BEGIN

Lemma wp_extension w t e (Q : Gem5Extension → world E → Prop) :
  held w t e → Q e w → wp (on_mem_store (getExtension t)) Q w.
Proof.
  intros (p & Hp & _ & He) HQ. apply wp_zoom. unfold getExtension. apply wp_bind.
  eapply wp_gp_at; [exact Hp|]. eapply wp_lift_option; [exact He|].
  by destruct w as [? [] ? ? ? ? ? ?].
Qed.

Lemma wp_core_of w t a k (Q : Z → world E → Prop) :
  held w t {| Packet := a; coreId := Some k |} → Q k w → wp (core_of t) Q w.
Proof. intros He HQ. apply wp_bind. by eapply wp_extension, wp_ret. Qed.

Lemma wp_query {A} w (c : M BlockingPacketHelper A) (Q : A → world E → Prop) :
  wp c (λ a h, h = helper w ∧ Q a w) (helper w) → wp (on_helper c) Q w.
Proof.
  intros Hc. apply wp_zoom. eapply wp_mono; [exact Hc|]. intros a h [-> HQ].
  by destruct w as [[] ? ? ? ? ? ? ?].
Qed.

Lemma wp_packet_do w a pkt f (Q : unit → world E → Prop) :
  pkts (st (memory w)) !! a = Some pkt →
  Q tt (set_memory (Mem (mgr (memory w)) (set_pkts (insert a (f pkt)) (st (memory w)))) w) →
  wp (on_mem_store (pkt_do a f)) Q w.
Proof. intros Ha HQ. apply wp_zoom. by eapply wp_pkt_do. Qed.

(** What [packet2payload] makes of payload [p0]. *)
Record payload_of (pkt : packet) (p0 p : payload) : Prop := {
  po_address : get_address (attrs p) = getAddr pkt;
  po_length : get_data_length (attrs p) = wrap32 (getSize pkt);
  po_width : get_streaming_width (attrs p) = wrap32 (getSize pkt);
  po_data : get_data_ptr (attrs p) = getPtr pkt;
  po_command : get_command (attrs p) =
    if isRead pkt then TLM_READ_COMMAND
    else if isInvalidate pkt then get_command (attrs p0) else TLM_WRITE_COMMAND;
  po_mm : has_mm (attrs p) = has_mm (attrs p0);
  po_ref : ref_count p = ref_count p0;
}.

Lemma wp_packet2payload w a t pkt p0 (Q : unit → world E → Prop) :
  pkts (st (memory w)) !! a = Some pkt → (isRead pkt || isWrite pkt) = true →
  gps (st (memory w)) !! t = Some p0 → has_mm (attrs p0) = true →
  (∀ p, payload_of pkt p0 p → get_extension (attrs p) = get_extension (attrs p0) →
        Q tt (wrote w t p)) →
  wp (packet2payload a t) Q w.
Proof.
  intros Ha Hrw Hp Hmm HQ. unfold packet2payload.
  apply wp_bind, wp_zoom. eapply wp_pkt_at; [exact Ha|].
  replace (set_memory _ w) with w by (by destruct w as [? [] ? ? ? ? ? ?]).
  apply wp_bind. eapply wp_do; [exact Hp|].
  apply wp_bind, wp_zoom. eapply wp_gp_at; [apply lookup_insert_eq|]. cbn beta.
  replace (set_memory _ (wrote _ _ _)) with (wrote w t (set_address (getAddr pkt) p0)) by done.
  apply wp_bind, wp_check; [by autorewrite with gp|].
  do 3 (apply wp_bind; eapply wp_do; [apply lookup_insert_eq|]; rewrite wrote_wrote).
  destruct (isRead pkt) eqn:Hr; [|destruct (isInvalidate pkt) eqn:Hi;
    [|simpl in Hrw; rewrite Hrw]].
  1, 3: eapply wp_do; [apply lookup_insert_eq|]; rewrite wrote_wrote.
  2: apply wp_ret.
  all: apply HQ; try split; unfold ref_count; autorewrite with gp; simpl; rewrite ?Hr, ?Hi; done.
Qed.

(** A payload made for packet [pkt] by a function that began in [w], with the extension [e]. *)
Record made w (pkt : packet) (e : option Gem5Extension) t (m : mem) : Prop := {
  ma_new : ¬ live (memory w) t;
  ma_gp : ∃ p0 p, gps (st m) !! t = Some p ∧ ref_count p = 1%nat ∧ has_mm (attrs p) = true ∧
    payload_of pkt p0 p ∧ get_extension (attrs p) = e;
  ma_other t' : t' ≠ t → gps (st m) !! t' = gps (st (memory w)) !! t';
  ma_pkts : pkts (st m) = pkts (st (memory w));
  ma_ok : mm_ok m;
}.

Lemma wp_new_payload (A : Type) (K : ptr → M (world E) A) (Q : A → world E → Prop) w a pkt :
  mm_ok (memory w) → pkts (st (memory w)) !! a = Some pkt → (isRead pkt || isWrite pkt) = true →
  (∀ t m, made w pkt None t m → wp (K t) Q (set_memory m w)) →
  wp (t ← on_memory allocate; on_mem_store (acquire t);; packet2payload a t;; K t) Q w.
Proof.
  intros Hok Ha Hrw HQ. apply wp_new; [done|].
  intros t m [Hnl (p0 & Hp0 & Hr & He & Hmm) Hoth Hpk _ _ Hok'].
  apply wp_bind. eapply (wp_packet2payload _ a t pkt p0); simpl; [by rewrite Hpk|done..|].
  intros p [] Hext. apply (HQ t (Mem (mgr m) (set_gps (insert t p) (st m)))).
  split; simpl; [done| | |done|].
  - exists p0, p. rewrite lookup_insert_eq. by repeat split; try congruence.
  - intros t' Hne. rewrite lookup_insert_ne by done. by apply Hoth.
  - eapply mm_ok_write; try done; [lia..|congruence].
Qed.

Lemma wp_attach w a t pkt k (Q : unit → world E → Prop) m :
  made w pkt None t m →
  (∀ m', made w pkt (Some {| Packet := a; coreId := Some k |}) t m' → Q tt (set_memory m' w)) →
  wp (attach_extension a t k) Q (set_memory m w).
Proof.
  intros [Hnl (p0 & p & Hp & Hr & Hmm & [] & He) Hoth Hpk Hok] HQ.
  eapply wp_do; [exact Hp|]. apply HQ. unfold ref_count in *. split; simpl; [done| | |done|].
  - exists p0. eexists. rewrite lookup_insert_eq. split; [done|]. autorewrite with gp. simpl.
    repeat split; unfold ref_count; autorewrite with gp; simpl; congruence.
  - intros t' Hne. rewrite lookup_insert_ne by done. by apply Hoth.
  - eapply mm_ok_write; try done; unfold ref_count; autorewrite with gp; simpl; try done; lia.
Qed.
End memory.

END

**EXERCISE PROMPT**
Begin at the line above that has "wp (packet2payload a t) Q w." and stop after the line that has "apply wp_bind. eapply wp_do; [exact Hp|].", copying each line exactly and adding nothing else.

**ANSWER FOR THE TASK**
  wp (packet2payload a t) Q w.
Proof.
  intros Ha Hrw Hp Hmm HQ. unfold packet2payload.
  apply wp_bind, wp_zoom. eapply wp_pkt_at; [exact Ha|].
  replace (set_memory _ w) with w by (by destruct w as [? [] ? ? ? ? ? ?]).
  apply wp_bind. eapply wp_do; [exact Hp|].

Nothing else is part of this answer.